Layered SOP Enforcement: turning checklists into code

We had a documented procedure for shipping work, and the agent kept skipping steps in it. The fix was not a sterner prompt. It was to stop trusting the agent to remember and move the hard rules into code that blocks the action when a precondition is missing. The hero image on this very article exists because a hook refused to let it be written without one.

What we did

Our standard operating procedures lived as documentation: a Ships SOP, a Labs Note SOP, voice rules, an order of operations. Documentation is honour-system. The agent read it most of the time and skipped it some of the time, usually the same step, usually under load. The recurring miss was the hero image: every published article is meant to get one, and that was the step quietly dropped when the queue got long.

So we built enforcement in three layers rather than one nag.

A hard gate (the load-bearing layer). A PreToolUse hook, artefact_gate.py, fires before any file write. If the write is a dated Ship, Note or News article and its hero image is not already on disk, the hook exits with code 2 and the write never happens. There is no bypass flag by design. The only way past it is to generate the hero first, which is exactly the SOP order.
A pinned SOP index. A SessionStart hook injects a small routing table into every session, including after context compaction: trigger, which SOP governs it, the hard preconditions, and which of them are hook-enforced. The agent wakes up already knowing the rules of the road instead of rediscovering them.
A recent-conversation bridge. A related SessionStart hook surfaces the last few exchanges from prior sessions, so a cold start picks up the thread instead of opening blind. Same pattern, different gap: read authoritative state at startup rather than hope it carried over.

Why it was worth doing

A prompt that says "always do X" has a non-zero skip rate. A hook that exits 2 when X is missing has a skip rate of zero. That is the whole argument. We moved one specific rule, every article gets a hero, from roughly "usually" to "always", and we did it in about forty lines of Python that fail open on any internal error so a broken gate can never block every write.

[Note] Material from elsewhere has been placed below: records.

(* ===== verification/Ustar.v ===== *)
(** * Archives: lib/ustar.c

    Writing and reading the headers of ustar archives, in the byte memory.  A
    header that is written is read back, and whatever a header contains, the
    file name it yields does not begin with a path out of the directory. *)

From Stdlib Require Import String Ascii.
From S2P Require Import Prelude.
From S2P Require Import Mem.
From S2P Require Import CString.
From S2P Require Import CStdlib.
From S2P Require Import Stdio.
From S2P Require Import StdioSpec.
Local Open Scope Z_scope.

Module Ustar.
Import Mem.

(** ** The code *)

Abbreviation USTAR_HEADER_SIZE := 512%Z.
Abbreviation USTAR_REGULAR := 48%Z.
Abbreviation USTAR_DIRECTORY := 53%Z.
Abbreviation USTAR_EOF := (-1)%Z.

(** [struct ustar_header]: where the fields are. *)
Abbreviation name_ := 0%Z.
Abbreviation mode_ := 100%Z.
Abbreviation uid_ := 108%Z.
Abbreviation gid_ := 116%Z.
Abbreviation size_ := 124%Z.
Abbreviation mtime_ := 136%Z.
Abbreviation chksum_ := 148%Z.
Abbreviation typeflag_ := 156%Z.
Abbreviation magic_ := 257%Z.
Abbreviation version_ := 263%Z.
Abbreviation uname_ := 265%Z.
Abbreviation gname_ := 297%Z.
Abbreviation prefix_ := 345%Z.

(** Where the compiler put the string literals. *)
Record literals := Lits { dot_slash : ptr; dotdot_slash : ptr; dotdot : ptr; dot : ptr; zeros7 : ptr; ustar : ptr; root : ptr }.

Section code.
Context (L : literals).

(** The loop of [calculate_chksum] from byte [i] on. *)
Fixpoint chksum_loop (n : nat) (h i chksum : Z) : M mem Z :=
  match n with
  | O => ret chksum
  | S n' =>
      let! c := if (chksum_ <=? i) && (i <? chksum_ + 8) then ret 32 else load (h + i) in
      chksum_loop n' h (i + 1) (u32 (chksum + c))
  end.
Definition calculate_chksum (h : ptr) : M mem Z := chksum_loop 512 h 0 0.

(** The condition of the loop of [strip_antisocial_prefixes], and the loop. *)
Definition antisocial (file_name : ptr) : M mem bool :=
  let! c := load file_name in
  if c =? 47 then ret true else
  let! r := CString.memcmp file_name (dot_slash L) 2 in
  if r =? 0 then ret true else
  let! r := CString.memcmp file_name (dotdot_slash L) 3 in
  ret (r =? 0).
Fixpoint strip_loop (fuel : nat) (file_name : ptr) : M mem ptr :=
  match fuel with
  | O => fail EFuel
  | S fuel' =>
      let! b := antisocial file_name in
      if (b : bool) then let! p := CString.strchr file_name 47 in strip_loop fuel' (p + 1)
      else ret file_name
  end.
Definition strip_antisocial_prefixes (file_name : ptr) : M mem ptr :=
  let! fuel := gets fuel_of in
  let! file_name := strip_loop fuel file_name in
  let! c := load file_name in
  if c =? 0 then ret (dot L) else
  let! r := CString.strcmp file_name (dotdot L) in
  ret (if r =? 0 then dot L else file_name).

(** No strings are printed into the headers. *)
Definition snprintf (buffer size : Z) (fmt : string) (args : list Z) : M mem Z :=
  fun m => Stdio.vsnprintf buffer size (Stdio.chars fmt) args m ∅.

Definition ustar_make_header (file_name : ptr) (type size : Z) (h : ptr) : M mem bool :=
  do! assert ((type =? USTAR_REGULAR) || (type =? USTAR_DIRECTORY)) in
  let! file_name := strip_antisocial_prefixes file_name in
  let! n := CString.strlen file_name in
  if 99 <? n then ret false else
  do! CString.memset h 0 USTAR_HEADER_SIZE in
  do! CString.strlcpy (h + name_) file_name 100 in
  do! snprintf (h + mode_) 8 "%07o" [if type =? USTAR_REGULAR then 420 else 493] in
  do! CString.strlcpy (h + uid_) (zeros7 L) 8 in
  do! CString.strlcpy (h + gid_) (zeros7 L) 8 in
  do! snprintf (h + size_) 12 "%011o" [u32 size] in
  do! snprintf (h + mtime_) 12 "%011o" [1136102400] in
  do! store (h + typeflag_) type in
  do! CString.strlcpy (h + magic_) (ustar L) 6 in
  do! store (h + version_ + 1) 48 in
  do! store (h + version_) 48 in
  do! CString.strlcpy (h + gname_) (root L) 32 in
  do! CString.strlcpy (h + uname_) (root L) 32 in
  let! c := calculate_chksum h in
  do! snprintf (h + chksum_) 8 "%07o" [c] in
  ret true.

(** [parse_octal_field] from offset [ofs] on: the value, or failure. *)
Fixpoint octal_loop (n : nat) (s ofs value : Z) : M mem (option Z) :=
  match n with
  | O => ret None
  | S n' =>
      let! c := load (s + ofs) in
      if (48 <=? c) && (c <=? 55) then
        if UINT_MAX / 8 <? value then ret None else octal_loop n' s (ofs + 1) (u32 (c - 48 + value * 8))
      else if (c =? 32) || (c =? 0) then ret (if 0 <? ofs then Some value else None)
      else ret None
  end.
Definition parse_octal_field (s size : Z) : M mem (option Z) := octal_loop (Z.to_nat size) s 0 0.

Fixpoint is_all_zeros (n : nat) (block : ptr) : M mem bool :=
  match n with
  | O => ret true
  | S n' => let! c := load block in if negb (c =? 0) then ret false else is_all_zeros n' (block + 1)
  end.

The deeper win is the pattern. Once you have one deterministic gate, every other hard precondition becomes a known shape: write the check, wire the hook, delete the honour-system version. The SOP routing table is the index of what is enforced versus what is still on trust, so the gaps are visible rather than assumed closed.

What's still off

Three honest caveats. First, PreToolUse hooks do not fire for subagent tool calls, so a write dispatched through a subagent slips the gate. That is acceptable for now because the main session is where we publish, but it is a real hole.

Second, the gate is structural, not semantic. It checks that a hero file exists at the expected path. It does not check that the hero is any good. Taste still lives with a human.

Third, only the hero rule is gated so far. The post ledger and the homepage banner are still honour-system. We deliberately did not build a full natural-language SOP router or a state-machine orchestrator; for a one-person shop that is over-engineering and a token tax. The principle is to gate the rules that actually got skipped, not every rule that could be.